The rancid smell of dirty diapers filled her lungs as soon as she stepped into the house. It was a welcome change from the cloud of smoke she’d been under for the past few days. She closed the door as quietly as possible. She didn’t want to disturb her baby. She tiptoed across the living room floor, careful not to hit any of the creaky floorboards along the way. She ducked her head into the hallway and listened for Lil, but didn’t hear anything. She went down the hall and stopped at the precipice of her room. She was asleep inside, comfortably oblivious to the hell her ma had just created out there for the past seventy-two hours. There was no sign of Nicholas. His truck wasn’t in the driveway but that didn’t mean anything. He might’ve been slouched on the couch, beer in hand, waiting up for her to come sulking home finally. It could’ve been a trap.

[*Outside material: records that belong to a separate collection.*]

(** [_resolve_proxmox_creds].  [environ] is [os.environ.get]; [tfvars] is
    the file terraform/terraform.tfvars: [None] when it does not exist,
    otherwise what [read_text] gives. *)
Definition _resolve_proxmox_creds (args : Args)
    (environ : str -> option str) (tfvars : option (result str))
  : result (option Creds) :=
  let api_url := py_or (proxmox_url args) (environ (u "PROXMOX_API_URL")) in
  let token_id :=
    py_or (proxmox_token_id args) (environ (u "PROXMOX_API_TOKEN_ID")) in
  let token_secret :=
    py_or (proxmox_token_secret args)
          (environ (u "PROXMOX_API_TOKEN_SECRET")) in
  match api_url, token_id, token_secret with
  | Some ((_ :: _) as a), Some ((_ :: _) as t), Some ((_ :: _) as s) =>
      Ok (Some {| api_url := a; token_id := t; token_secret := s |})
  | _, _, _ =>
      match tfvars with
      | Some file =>
          content <- file ;;
          match search_assignment (u "proxmox_api_url") content,
                search_assignment (u "proxmox_api_token_id") content,
                search_assignment (u "proxmox_api_token_secret") content
          with
          | Some a, Some t, Some s =>
              Ok (Some {| api_url := a; token_id := t; token_secret := s |})
          | _, _, _ => Ok None
          end
      | None => Ok None
      end
  end.

(** [_discover_proxmox] *)
Definition _discover_proxmox (net : proxmox_client.network) (args : Args)
    (environ : str -> option str) (tfvars : option (result str))
  : result (option proxmox_client.ProxmoxContext) :=
  creds <- _resolve_proxmox_creds args environ tfvars ;;
  match creds with
  | None => Ok None
  | Some creds =>
      let config := {|
        proxmox_client.api_url := api_url creds;
        proxmox_client.token_id := token_id creds;
        proxmox_client.token_secret := token_secret creds;
        proxmox_client.target_node :=
          match target_node args with
          | Some ((_ :: _) as node) => node
          | _ => u "pve1"
          end;
        proxmox_client.verify_ssl := false
      |} in
      let server := proxmox_client.server_of net config in
      if negb (proxmox_client.is_available server) then Ok None
      else
        ctx <- proxmox_client.discover server config ;;
        Ok (Some ctx)
  end.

He’d been known to ambush her before when this happened in the past. Last time he hid under Lil’s crib when she came home, knowing that was the only person in the house she really cared about, to surprise her.


Emma decided to start cleaning up. She needed to make something sparkle, at least one little corner, in this wretched house before he showed up and it all came crashing down. There was so much to do and so little time. He could be home any moment. The body shop wasn’t getting any regular business like they used to when they first began dating. It seemed like the whole town had taken an irreversible turn for the worse in the years since they’d been together. It had gotten to the point where he even, somehow, blamed their relationship while she had long since found their union to be emblematic of larger stark, sad truths about this area and its people and their misfortunes.

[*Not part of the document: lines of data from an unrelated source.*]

(** * Async resource hooks and REST client: a shallow embedding

    This development models the client-side data layer of the repository:

    - [useApiCall] (the Call Controller), [useApiPolling] (the Poller) and
      [useInfiniteScroll] (the Paginator), the three React hooks of the
      hook file;
    - [apiRequest], the REST client of [utils/api.js].

    React state is a record; a call of a hook callback is a function from
    the state before the call to the state after it, together with the way
    the returned promise settles.  A callback reads the state variables of
    the render that created it (its snapshot) and writes through setters,
    so where the source reads a state variable the model reads the
    snapshot, and where it calls a setter the model updates the current
    state.  Refs ([cacheRef], [timerRef]) are shared mutable cells and are
    always read from the current state.  Every model keeps a log of the
    effects performed, which is how "the operation was not invoked" or
    "loading was never set" are stated.

    Numbers are integers ([Z]): timestamps, page numbers, lengths and
    counts are.  Calls on one hook instance do not overlap (the caller's
    duty according to the design), so a call runs from its start to the
    settlement of its promise without interleaving, except in the Poller
    where the start of an invocation and its settlement are two steps. *)

From Stdlib Require Import ZArith List String Bool Lia DecimalString.
Import ListNotations.

Set Warnings "-register-all".

Local Open Scope string_scope.
Local Open Scope list_scope.
Local Open Scope Z_scope.

(** ** JavaScript values *)

Module Js.

Inductive JsVal : Type :=
| JUndefined
| JNull
| JBool (b : bool)
| JNum (n : Z)
| JStr (s : string)
| JArr (elems : list JsVal)
| JObj (fields : list (string * JsVal))
| JError (message : string).

(** ToBoolean: what [!v], [v && _], [v || _] and [if (v)] test. *)
Definition truthy (v : JsVal) : bool :=
  match v with
  | JUndefined | JNull => false
  | JBool b => b
  | JNum n => negb (n =? 0)
  | JStr s => negb (String.eqb s EmptyString)
  | JArr _ | JObj _ | JError _ => true
  end.

Fixpoint lookup (k : string) (fields : list (string * JsVal)) : JsVal :=
  match fields with
  | [] => JUndefined
  | (k', v) :: rest => if String.eqb k k' then v else lookup k rest
  end.

(** Property access [v.k]: [None] is the TypeError raised on null and
    undefined; a missing property reads as undefined. *)
Definition get_prop (v : JsVal) (k : string) : option JsVal :=
  match v with
  | JUndefined | JNull => None
  | JObj fields => Some (lookup k fields)
  | JError m => Some (if String.eqb k "message" then JStr m else JUndefined)
  | JBool _ | JNum _ | JStr _ | JArr _ => Some JUndefined
  end.

(** [s.includes(sub)]. *)
Fixpoint includes (s sub : string) : bool :=
  if String.prefix sub s then true
  else match s with
       | EmptyString => false
       | String _ rest => includes rest sub
       end.

(** Decimal digits of an integer. *)
Definition digits (n : Z) : string :=
  NilZero.string_of_int (Z.to_int n).

(** ToString, as [String(v)] and the [Error] constructor apply it: an
    array prints its elements separated by commas, null and undefined
    elements as nothing; a plain object prints as [object Object]; an
    Error prints its name and message.  Integers print in full (as
    JavaScript does below 10^21). *)
Fixpoint to_string (v : JsVal) : string :=
  match v with
  | JUndefined => "undefined"
  | JNull => "null"
  | JBool true => "true"
  | JBool false => "false"
  | JNum n => digits n
  | JStr s => s
  | JArr elems =>
      let element (x : JsVal) : string :=
        match x with
        | JUndefined | JNull => EmptyString
        | _ => to_string x
        end in
      let fix joined (l : list JsVal) : string :=
        match l with
        | [] => EmptyString
        | [x] => element x
        | x :: rest => (element x ++ "," ++ joined rest)%string
        end in
      joined elems
  | JObj _ => "[object Object]"
  | JError m =>
      if String.eqb m EmptyString then "Error" else ("Error: " ++ m)%string
  end.

(** How the promise of an asynchronous operation settles. *)
Inductive Settled : Type :=
| Resolved (v : JsVal)
| Rejected (e : JsVal).

(** How a call of an [async] function of the hooks ends for its caller:
    the promise resolves with a value or rejects with the thrown error. *)
Inductive Completion : Type :=
| Returned (v : JsVal)
| Thrown (e : JsVal).


(** A serializer for a fragment of the values ([JSON.stringify] on
    integers, booleans, null, strings without characters that need an
    escape, arrays and objects), used to run the models on examples.
    The theorems about the cache hold for any serializer. *)
Definition quoted (s : string) : string :=
  String (Ascii.ascii_of_nat 34) (s ++ String (Ascii.ascii_of_nat 34) EmptyString)%string.

Fixpoint stringify (v : JsVal) : string :=
  match v with
  | JUndefined | JNull => "null"
  | JBool true => "true"
  | JBool false => "false"
  | JNum n => digits n
  | JStr s => quoted s
  | JArr elems =>
      let fix items (l : list JsVal) : string :=
        match l with
        | [] => EmptyString
        | [x] => stringify x
        | x :: rest => (stringify x ++ "," ++ items rest)%string
        end in
      ("[" ++ items elems ++ "]")%string
  | JObj fields =>
      let fix members (l : list (string * JsVal)) : string :=
        match l with
        | [] => EmptyString
        | [(k, x)] => (quoted k ++ ":" ++ stringify x)%string
        | (k, x) :: rest =>
            (quoted k ++ ":" ++ stringify x ++ "," ++ members rest)%string
        end in
      ("{" ++ members fields ++ "}")%string
  | JError _ => "{}"
  end.

End Js.
Import Js.

(** ** The Call Controller: [useApiCall] *)

Module ApiCall.

(** The options of the hook.  [onSuccess] and [onError] say whether the
    callback was supplied; a supplied callback is called and returns. *)
Record Options : Type := {
  loadOnMount : bool;
  cache : bool;
  cacheTime : Z;
  onSuccess : bool;
  onError : bool
}.

(** The wrapped operation: the [requiresAuth] flag attached to the
    function, and how the promise of a call with given arguments
    settles. *)
Record ApiFunction : Type := {
  requiresAuth : bool;
  call : list JsVal -> Settled
}.

(** [cacheRef.current]: [{ timestamp, data, params }]. *)
Record CacheEntry : Type := {
  timestamp : option Z;
  entry_data : JsVal;
  entry_params : JsVal
}.

Definition empty_entry : CacheEntry :=
  {| timestamp := None; entry_data := JNull; entry_params := JNull |}.

Inductive Event : Type :=
| SetData (v : JsVal)
| SetLoading (b : bool)
| SetError (e : JsVal)
| Invoke (args : list JsVal)
| OnSuccess (v : JsVal)
| OnError (e : JsVal).

Record World : Type := {
  data : JsVal;
  loading : bool;
  error : JsVal;
  cacheRef : CacheEntry;
  log : list Event
}.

She started in the kitchen, furthest away from the baby’s room. The small room seemed even more cramped, more claustrophobic, since it was cluttered with remnants from past nights. It had been weeks since she’d cleaned up the place herself. Nicholas had never dared clean the house himself, thinking his status as head of the household put him above such trivial duties. Days since she even touched anything. She didn’t want to think about that, though. With the house quiet, she busied herself, trying desperately to wash away what she'd done yet again.

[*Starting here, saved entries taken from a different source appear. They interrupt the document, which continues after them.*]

(** C1, as stated, fails on two boxes that touch on x: the closed
    intervals of boxes 0 and 1 overlap on both axes and the pair is not
    reported. *)
Lemma touching_boxes_not_reported :
  ¬ (∀ ctx,
       Sprune.par_sprune_overlap Z.ltb zero_cells touching_boxes 2 None = Ok ctx →
       ∀ a b, (0 ≤ a < b ∧ b < 2)%Z →
         (a, b) ∈ tuples (Sprune.collision_pairs ctx) ↔
         closed_overlap Z.ltb touching_boxes 0 a b = true
         ∧ closed_overlap Z.ltb touching_boxes 1 a b = true).
Proof.
  intros Hclaim.
  destruct (Hclaim touching_context touching_boxes_run 0%Z 1%Z) as [_ Hin];
    [lia|].
  specialize (Hin (conj eq_refl eq_refl)). by apply elem_of_nil in Hin.
Qed.

Lemma overlap_pairs_canonical_witness :
  Sprune.par_sprune_overlap Z.ltb zero_cells three_boxes 3 None
  = Ok three_boxes_context
  ∧ Sprune.collision_pairs three_boxes_context
    = untuples (tuples (Sprune.collision_pairs three_boxes_context))
  ∧ Sprune.ncollision_pairs three_boxes_context
    = Z.of_nat (length (tuples (Sprune.collision_pairs three_boxes_context)))
  ∧ Forall (λ p, (p.1 < p.2)%Z)
      (tuples (Sprune.collision_pairs three_boxes_context))
  ∧ NoDup (tuples (Sprune.collision_pairs three_boxes_context))
  ∧ StronglySorted pair_lt
      (tuples (Sprune.collision_pairs three_boxes_context)).
Proof.
  assert (Sprune.par_sprune_overlap Z.ltb zero_cells three_boxes 3 None
          = Ok three_boxes_context) as Hrun by reflexivity.
  split; [exact Hrun|].
  exact (overlap_pairs_canonical Z.ltb zero_cells three_boxes 3 None
           three_boxes_context Hrun).
Defined.

Lemma overlap_negative_count_witness :
  (- 2 ^ 30 ≤ -1 < 0)%Z
  ∧ Sprune.par_sprune_overlap Z.ltb zero_cells no_boxes (-1) None
    = Err OutOfBounds
  ∧ (∃ e, Sprune.par_sprune_overlap Z.ltb zero_cells no_boxes (-1)
            (Some used_context) = Err e
          ∧ e ≠ InvalidCount).
Proof.
  assert (- 2 ^ 30 ≤ -1 < 0)%Z as Hn by lia.
  split; [exact Hn|].
  exact (overlap_negative_count Z.ltb zero_cells no_boxes (-1)
           (Some used_context) Hn).
Defined.

(** C6, as stated, fails: a call with count -1 does not end on
    [InvalidCount]. *)
Lemma negative_count_not_rejected :
  Sprune.par_sprune_overlap Z.ltb zero_cells no_boxes (-1) None
  ≠ Err InvalidCount.
Proof. discriminate. Qed.


(** C9.  With one box and no previous context, [pa___growf] asks for no
    byte behind the header of the flag arrays, and the fill loop writes the
    flag of the box outside the block: the call does not produce the empty
    sequence it produces when it reuses a context whose flag arrays have
    room. *)
Theorem one_box_flag_outside_block :
  Stretchy.growf_payload None (1 * 2) 1 = Ok 0%Z
  ∧ Sprune.init_arrays (F:=Z) zero_cells 1 Sprune.calloc_context
    = Err OutOfBounds
  ∧ Sprune.par_sprune_overlap Z.ltb zero_cells one_box 1 None = Err OutOfBounds
  ∧ Sprune.reported
      (Sprune.par_sprune_overlap Z.ltb zero_cells one_box 1 (Some touching_context))
    = Ok ([], 0%Z).
Proof. by split_and!. Qed.

Lemma overlap_few_boxes_witness :
  (1 = 0 ∨ 1 = 1)%Z
  ∧ (∀ ctx,
       Sprune.par_sprune_overlap Z.ltb zero_cells one_box 1 (Some touching_context)
       = Ok ctx →
       Sprune.collision_pairs ctx = [] ∧ Sprune.ncollision_pairs ctx = 0%Z)
  ∧ (∀ arrays,
       boxes_wf Z.ltb one_box 1 = true →
       Sprune.init_arrays zero_cells 1
         (Sprune.context_taken (Some touching_context)) = Ok arrays →
       ∃ ctx,
         Sprune.par_sprune_overlap Z.ltb zero_cells one_box 1
           (Some touching_context) = Ok ctx)
  ∧ (1%Z = 0%Z →
     ∃ ctx, Sprune.par_sprune_overlap Z.ltb zero_cells one_box 1 None = Ok ctx).
Proof.
  assert (1 = 0 ∨ 1 = 1)%Z as Hn by (right; reflexivity).
  split; [exact Hn|].
  exact (overlap_few_boxes Z.ltb zero_cells one_box 1 (Some touching_context) Hn).
Defined.


Lemma update_matches_overlap_witness :
  (0 ≤ 3 ≤ 2 ^ 29)%Z
  ∧ Sprune.par_sprune_overlap Z.ltb zero_cells three_boxes 3 None
    = Ok three_boxes_context
  ∧ Forall (λ boxes, boxes_wf Z.ltb boxes 3 = true)
      [three_boxes_moved; three_boxes_moved; three_boxes]
  ∧ Incremental.frames_agree Z.ltb zero_cells three_boxes_context
      [three_boxes_moved; three_boxes_moved; three_boxes].
Proof.
  assert (0 ≤ 3 ≤ 2 ^ 29)%Z as Hn by lia.
  assert (Sprune.par_sprune_overlap Z.ltb zero_cells three_boxes 3 None
          = Ok three_boxes_context) as Hrun by reflexivity.
  assert (Forall (λ boxes, boxes_wf Z.ltb boxes 3 = true)
            [three_boxes_moved; three_boxes_moved; three_boxes]) as Hwf
    by (repeat constructor).
  split; [exact Hn|]. split; [exact Hrun|]. split; [exact Hwf|].
  exact (update_matches_overlap Z.ltb (FltOrder0 := Z_ltb_order) 3 Hn
           zero_cells three_boxes None three_boxes_context _ Hrun Hwf).
Defined.

(** The two scenarios of the interface description. *)
Example cull_three_boxes :
  Sprune.culled (Cull.par_sprune_cull three_boxes_context) = [0%Z].
Proof. reflexivity. Qed.

Example update_three_boxes_moved :
  (λ r, match r with
        | Ok (ctx, changed) => Some (Sprune.collision_pairs ctx, changed)
        | Err _ => None
        end)
    (Incremental.par_sprune_update Z.ltb three_boxes_moved three_boxes_context)
  = Some ([0; 1; 1; 2]%Z, true).
Proof. reflexivity. Qed.

(** Touching boxes are reported when the lower-numbered box is the one
    that starts where the other ends. *)
Example touching_boxes_swapped_run :
  Sprune.reported
    (Sprune.par_sprune_overlap Z.ltb zero_cells touching_boxes_swapped 2 None)
  = Ok ([0; 1]%Z, 1%Z).
Proof. reflexivity. Qed.

Example crossed_boxes_run :
  Sprune.par_sprune_overlap Z.ltb zero_cells crossed_boxes 2 None
  = Err AssertFailed.
Proof. reflexivity. Qed.

Example crossed_box_run :
  Sprune.par_sprune_overlap Z.ltb zero_cells crossed_box 1
    (Some touching_context)
  = Err AssertFailed.
Proof. reflexivity. Qed.

Example reused_context_run :
  Sprune.reported
    (Sprune.par_sprune_overlap Z.ltb stale_cells three_boxes 3 (Some used_context))
  = Ok ([0; 1]%Z, 1%Z).
Proof. reflexivity. Qed.

Example cull_used_context :
  Sprune.culled (Cull.par_sprune_cull used_context) = [0%Z].
Proof. reflexivity. Qed.

Example cull_mutual_boxes :
  (c ← Sprune.par_sprune_overlap Z.ltb zero_cells mutual_boxes 3 None;
   Ok (Sprune.collision_pairs c, Sprune.culled (Cull.par_sprune_cull c)))
  = Ok ([0; 1; 0; 2; 1; 2]%Z, [0; 1]%Z).
Proof. reflexivity. Qed.

Example touching_boxes_wf : boxes_wf Z.ltb touching_boxes 2 = true.
Proof. reflexivity. Qed.

(** * Further properties of the code *)

(** ** [par_sprune__remove], from its caller's side *)

(** X1.  [par_sprune__remove] on an array that holds [val] takes out the last
    cell equal to [val] and keeps the other cells in their order. *)
Theorem remove_drops_last_occurrence arr val :
  val ∈ arr →
  ∃ l1 l2, arr = l1 ++ val :: l2 ∧ (val ∉ l2)
         ∧ par_sprune__remove arr val = Ok (l1 ++ l2).
Proof.
  intros (l1 & l2 & -> & Hval)%list_elem_of_split_r.
  exists l1, l2. split_and!; [done..|]. by apply remove_last_occurrence.
Qed.

(** X2.  The [assert] of [par_sprune__remove] fails exactly when [val] is in no
    cell of the array; the function never reads outside the cells. *)
Theorem remove_fails_iff_absent arr val :
  (par_sprune__remove arr val = Err AssertFailed ↔ val ∉ arr)
  ∧ par_sprune__remove arr val ≠ Err OutOfBounds.
Proof.
  destruct (decide (val ∈ arr)) as [Hin|Hnot].
  - apply list_elem_of_split_r in Hin as (l1 & l2 & -> & Hval).
    rewrite remove_last_occurrence by done. split; [|done].
    split; [done|]. intros Hnot. exfalso. apply Hnot.
    apply elem_of_app. right. by left.
  - rewrite remove_absent by done. done.
Qed.

(** ** The sort and its comparator *)

Section QsortRobust.
Context {T Arg : Type}.
Variable compar : T → T → Arg → Z.
Variable arg : Arg.

Lemma sift_down_short (base : list T) pj :
  0 < pj → length base ≤ pj →
  Qsort.sift_down compar arg base pj = Err OutOfBounds.
Proof.
  intros Hpos Hlen. destruct pj as [|pj]; [lia|]. simpl.
  unfold Qsort.par_qsort_cmpswap.
  destruct (load base pj) as [x|e] eqn:Hx.
  - rewrite bind_Ok. unfold load at 1.
    by rewrite (lookup_ge_None_2 base (S pj)) by lia.
  - unfold load in Hx. by destruct (base !! pj); simplify_eq.
Qed.

Lemma sift_down_length pj : ∀ (base base' : list T),
  Qsort.sift_down compar arg base pj = Ok base' → length base' = length base.
Proof.
  intros base base' H. by apply sift_down_Permutation, Permutation_length in H.
Qed.

Lemma sift_down_outcome pj (base : list T) :
  (∃ base', Qsort.sift_down compar arg base pj = Ok base')
  ∨ Qsort.sift_down compar arg base pj = Err OutOfBounds.
Proof.
  revert base. induction pj as [|pj IH]; intros base; simpl; [by eauto|].
  unfold Qsort.par_qsort_cmpswap.
  destruct (load base pj) as [x|e] eqn:Hx.
  2:{ right. unfold load in Hx. by destruct (base !! pj); simplify_eq. }
  rewrite bind_Ok.
  destruct (load base (S pj)) as [y|e] eqn:Hy.
  2:{ right. unfold load in Hy. by destruct (base !! S pj); simplify_eq. }
  rewrite bind_Ok. destruct (0 <? compar x y arg)%Z; rewrite bind_Ok; [|by eauto].
  apply IH.
Qed.

Lemma insertion_loop_short todo : ∀ (base : list T) pi,
  0 < pi → 0 < todo → length base < pi + todo →
  Qsort.insertion_loop compar arg base pi todo = Err OutOfBounds.
Proof.
  induction todo as [|todo IH]; intros base pi Hpi Htodo Hlen; [lia|].
  simpl. destruct (decide (length base ≤ pi)) as [Hshort|Hlong].
  { by rewrite sift_down_short. }
  destruct (sift_down_outcome pi base) as [[base' Hrun]| ->]; [|done].
  rewrite Hrun, bind_Ok. apply sift_down_length in Hrun.
  apply IH; lia.
Qed.

Lemma median3_short (base : list T) nel :
  length base < nel → Qsort.median3 compar arg base nel = Err OutOfBounds.
Proof.
  intros Hlen. unfold Qsort.median3. cbv zeta.
  assert (load base (nel - 1) = Err OutOfBounds) as Hlast.
  { unfold load. by rewrite lookup_ge_None_2 by lia. }
  assert (∀ i, (∃ x, load base i = Ok x) ∨ load base i = Err OutOfBounds) as Hload.
  { intros i. unfold load. destruct (base !! i); eauto. }
  destruct (Hload 0) as [[x0 H0]|H0]; rewrite H0; [rewrite bind_Ok|done].
  destruct (Hload (nel / 2)) as [[x1 H1]|H1]; rewrite H1; [rewrite bind_Ok|done].
  destruct (0 <? compar x0 x1 arg)%Z; rewrite ?H0, ?H1, bind_Ok, Hlast; done.
Qed.

Lemma par_qsort_short (base : list T) nel :
  1 < nel → length base < nel →
  Qsort.par_qsort compar arg base nel = Err OutOfBounds.
Proof.
  intros Hnel Hlen. rewrite par_qsort_equation.
  destruct (Nat.ltb_spec nel 7).
  - unfold Qsort.insertion_sort. apply insertion_loop_short; lia.
  - unfold Qsort.partition. by rewrite median3_short.
Qed.

(** X3.  [par_qsort] returns exactly when the count is at most one (no cell is
    read then) or the array has [nel] cells; otherwise it reads a cell past
    the end.  No property of the comparator is needed. *)
Theorem par_qsort_returns_iff (base : list T) nel :
  ((∃ base', Qsort.par_qsort compar arg base nel = Ok base')
   ↔ nel ≤ 1 ∨ nel ≤ length base)
  ∧ (Qsort.par_qsort compar arg base nel = Err OutOfBounds
     ↔ 1 < nel ∧ length base < nel).
Proof.
  destruct (decide (nel ≤ 1 ∨ nel ≤ length base)) as [Hok|Hbad].
  - assert (∃ base', Qsort.par_qsort compar arg base nel = Ok base')
      as [base' Hrun].
    { destruct Hok as [Hsmall|Hfit].
      - exists base. destruct nel as [|[|nel]]; [reflexivity|reflexivity|lia].
      - destruct (par_qsort_prefix compar arg base nel Hfit) as (s & Hrun & _).
        eauto. }
    rewrite Hrun. split; (split; [by eauto|]); [by eauto|intros [? ?]; lia].
  - rewrite par_qsort_short by lia. split; [|split; [lia|done]].
    split; [by intros [? ?]|done].
Qed.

Lil woke up and started to scream as she loaded up the dishwasher. She turned on the machine and started on the counters with a rag. A few minutes later, the floor behind her started to glisten with water. It was coming from the machine. It was busted. She’d forgotten, or maybe Nicholas had tried to fix it again, and she’d broken it once more. It had been impossible to keep track of these things lately. She turned the machine off and searched for a towel but couldn’t find a clean one. The hall closet was barren. The hamper was overflowing. She took off her hoodie and dropped it lightly on the floor, the smelly fabric light as a feather as it hit the wet surface like a cotton parachute blanketing a miniature lake. The tepid water leaking from the machine was pooling at a rate that made her rip off her t-shirt as well. It did little, but every bit counted, she thought to herself. She dabbed at the water feverishly, momentarily sobered by her most recent addition to this mess.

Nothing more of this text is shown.